Let me conduct an informal poll here, one of those theoretical what-if election questions:
If you could choose to be placed in a safe, painless, medically induced coma between now and Election Day, would you do so?
At the risk of violating pollster neutrality by volunteering a personal response: yes, hell yes, and where do I sign?
The part of this interminable presidential campaign – the unhinged part we keep charitably heralding as “unprecedented” and “historic” – has begun to pall. Even train wrecks, car crashes and mass decapitations have a dulling effect if they go on too long.
A point is reached – I believe they have conducted experiments on rats to prove this – at which the nervous system is too exhausted to absorb fresh shocks. The initial titillating adrenaline rush of exposure to destabilizing stimuli is lost; only the dull aftermath of disorientation and depression remains.
Some of us may have finally reached this post-traumatic state last week. That was when the resurrection of GOP presidential nominee (I will never get used to saying that) Donald Trump’s grotesque 2005 bus tape preening about the joy of being rich and powerful enough to grope even the least willing women hit the news cycle like a hurtling asteroid.
Others may have held out until Sunday, when the once stiff, formal ritual of presidential debate deteriorated into what was excitedly anticipated as a vulgar cage-match showdown over Trump, Bill Clinton and male horndoggery in general. It delivered as promised and was followed by a juvenile insult-a-thon that should have been at least entertaining, but wasn’t.
The fact that the pious pundit-choir chorus has ruled that Trump “rallied his base” in the second debate underscores the disconcerting extent to which we are grading this lunacy on the bell curve. We keep covering Donald Trump as if he were an ordinary candidate, and Hillary Clinton, by default, as if she were an ordinary, analog opponent.
In our defense, we don’t really have a template on what else to do.
On Sunday night, the ever-blustering Trump called Clinton “devil,” “liar,” a criminal, an enabler of rapists and terrorists, a stooge of the Iranians, a craven shill for rich donors, Not Abraham Lincoln, the original racist Birther Crank, and – simultaneously! – an ineffectual do-nothing who was somehow the single most influential proponent of the Iraq War.
Clinton’s counter-punches – that he’s unfit, abuses women, doesn’t pay taxes like the rest of us and so forth – seemed awfully colorless by comparison. Insult-wise, it just seemed like a mismatch.
For the sake of historical context, I'll point out that in the presidential election of 1876, heretofore the ugliest in U.S. history, supporters of Rutherford B. Hayes called opponent Samuel Tilden a syphilitic drunk. Hayes did not say it to Tilden’s face in a public forum, as far as the record tells us.
Clinton, whose strategy for the next month appears to be to maintain a perpetual expression of long-suffering exasperation, got in a few digs herself. But they simply did not rise (or descend) to the level of Trump’s flailing, sputtering accusations. Through the bizarre new lens of Trump-tinged campaigning, she now comes off as dull because she doesn’t stomp and fume and go berserk.

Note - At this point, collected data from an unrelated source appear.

(* ===== verification/FinalityBase.v ===== *)
(** * What the parts of the finality share ([src/src/finality])

    Combinators of the nom crate that repeat a parser or keep what it read, the
    Ed25519 signatures, the message that an authority signs, and the number of
    signatures that a proof of finality needs. *)

From S2P Require Import Prelude Leb128 Scale HeaderBase HeaderGrandpa.

Open Scope Z_scope.

(** ** Parsers *)

(** An error of nom. Its code, which is only printed, is not kept. *)
Inductive NomError := mkNomError.

(** A parser returns the rest of the input and a value, or an error; [None] is a
    panic of a function that it calls. *)
Definition parser (A : Type) : Type := list u8 -> outcome NomError (list u8 * A).

Definition nom_result {A} (o : option A) : outcome NomError A := Some (ok_or o mkNomError).

(** [nom::bytes::complete::take] and [nom::number::complete::le_u64]. *)
Definition take_bytes `{Nom} (n : nat) : parser (list u8) := fun bytes => nom_result (nom_take n bytes).
Definition le_bytes `{Nom} (n : nat) : parser Z := fun bytes => nom_result (nom_le n bytes).

(** [nom::multi::many_m_n(num, num, parser)], of which
    [fold_many_m_n(num, num, parser, || {}, |(), _| ())] drops the values, and
    [nom::combinator::recognize], with what is documented of them: the parser is
    applied [num] times, and one that succeeds without reading anything is an
    error; [recognize] returns the consumed input. *)
Class NomMulti := {
  nom_many_m_n : forall {A : Type}, Z -> parser A -> parser (list A);
  nom_recognize : forall {A : Type}, parser A -> parser (list u8)
}.

Class NomMultiLaws `{NomMulti} : Prop := {
  nom_many_zero : forall A (p : parser A) bytes, nom_many_m_n 0 p bytes = Some (Ok (bytes, []));
  nom_many_step : forall A num (p : parser A) bytes, 0 < num ->
    nom_many_m_n num p bytes =
      (let* (rest, a) := p bytes in
       if Nat.eqb (length rest) (length bytes) then Some (Err mkNomError)
       else
         let* (rest, l) := nom_many_m_n (num - 1) p rest in
         Some (Ok (rest, a :: l)));
  nom_recognize_spec : forall A (p : parser A) bytes,
    nom_recognize p bytes =
      (let* (rest, _) := p bytes in
       Some (Ok (rest, take (length bytes - length rest) bytes)))
}.

(** An instance. *)
Fixpoint many_times {A} (n : nat) (p : parser A) (bytes : list u8) : outcome NomError (list u8 * list A) :=
  match n with
  | O => Some (Ok (bytes, []))
  | S n =>
      let* (rest, a) := p bytes in
      if Nat.eqb (length rest) (length bytes) then Some (Err mkNomError)
      else
        let* (rest, l) := many_times n p rest in
        Some (Ok (rest, a :: l))
  end.

Definition nom_multi : NomMulti := {|
  nom_many_m_n := fun A num p => many_times (Z.to_nat num) p;
  nom_recognize := fun A p bytes =>
    let* (rest, _) := p bytes in
    Some (Ok (rest, take (length bytes - length rest) bytes))
|}.

Lemma nom_multi_laws : NomMultiLaws (H := nom_multi).
Proof.
  split; [done| |done]. intros A num p bytes Hnum. cbn [nom_many_m_n nom_multi].
  replace (Z.to_nat num) with (S (Z.to_nat (num - 1))) by lia. done.
Qed.

(** [nom_varsize_number_decode_u64] of [src/src/util.rs]. *)
Definition nom_varsize_number_decode_u64 `{Nom} (num_bytes : usize) : parser u64 := fun bytes =>
  let* (rest, slice) := take_bytes (Z.to_nat num_bytes) bytes in
  let* v := nom_result (varsize_number_decode_u64 num_bytes slice) in
  Some (Ok (rest, v)).

Definition nom_usize `{Platform} : parser usize := fun bytes =>
  nom_result (match nom_scale_compact_usize bytes with Ok x => Some x | Err _ => None end).

(** ** Signatures *)

(** [ed25519_zebra]: the verification of a signature of a message by a public
    key, and of a batch of them. *)
Class Ed25519 := {
  ed25519_verify : list u8 -> list u8 -> list u8 -> bool;
  batch_verify : list (list u8 * list u8 * list u8) -> bool
}.

(** The verification of a batch succeeds if every item of it is valid. *)
Class Ed25519Laws `{Ed25519} : Prop := {
  batch_verify_spec : forall items,
    batch_verify items = forallb (fun '(key, signature, msg) => ed25519_verify key signature msg) items
}.

(** A toy instance: a signature starts with the key. *)
Definition toy_ed25519 : Ed25519 := {|
  ed25519_verify := fun key signature msg => bool_decide (take 32 signature = key);
  batch_verify := forallb (fun '(key, signature, msg) => bool_decide (take 32 signature = key))
|}.

Lemma toy_ed25519_laws : Ed25519Laws (H := toy_ed25519).
Proof. split. done. Qed.

(** ** The message *)

(** The little-endian block number, cut to [block_number_bytes] bytes or padded. *)
Definition number_bytes (block_number_bytes : usize) (number : u64) : list u8 :=
  take (Z.to_nat (Z.min 8 block_number_bytes)) (to_le_bytes 8 number)
    ++ replicate (Z.to_nat (saturating_sub block_number_bytes 8)) 0.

There was a moment when I wanted her to let him have it in kind, to point out – oh, so reasonably – that “Donald, you are so alarmingly ill-informed about world affairs that you would get us blown into nuclear smithereens inside of a month,” or “Donald, you are the living embodiment of the tenet that vermin thrive on chaos and filth,” or “Donald, Vladimir Putin could turn you into a squeaking little hamster and carry you around is his pants pocket.”
If she had done so, the campaign really would have gone into that “dark new place” that everybody keeps talking about. But – flawed candidate though she is – she understands what debates are for, how campaigns are traditionally conducted, how democracy functions, what presidents do and how they’re supposed to behave. So she can’t.
Meanwhile, the Craziest Major Party Candidate in U.S. History blusters and capers and sputters disjointed sentence fragments about how our nation is a post-apocalyptic Third World hellscape where every institution, icon and achievement is a “disaster.” He gets away with it because there’s really not a mechanism in our political system to address lunatic invective on such a breathtaking scale.
So we get another month of this, four more torturous weeks of disorienting electric shocks, of weary disbelief, of wondering how, for the love of Pete, did it come to this?
Y'all, I’m tired of this funhouse ride. I really do wish I could sleep through the rest of it.
The writer is a columnist for the Dallas Morning News.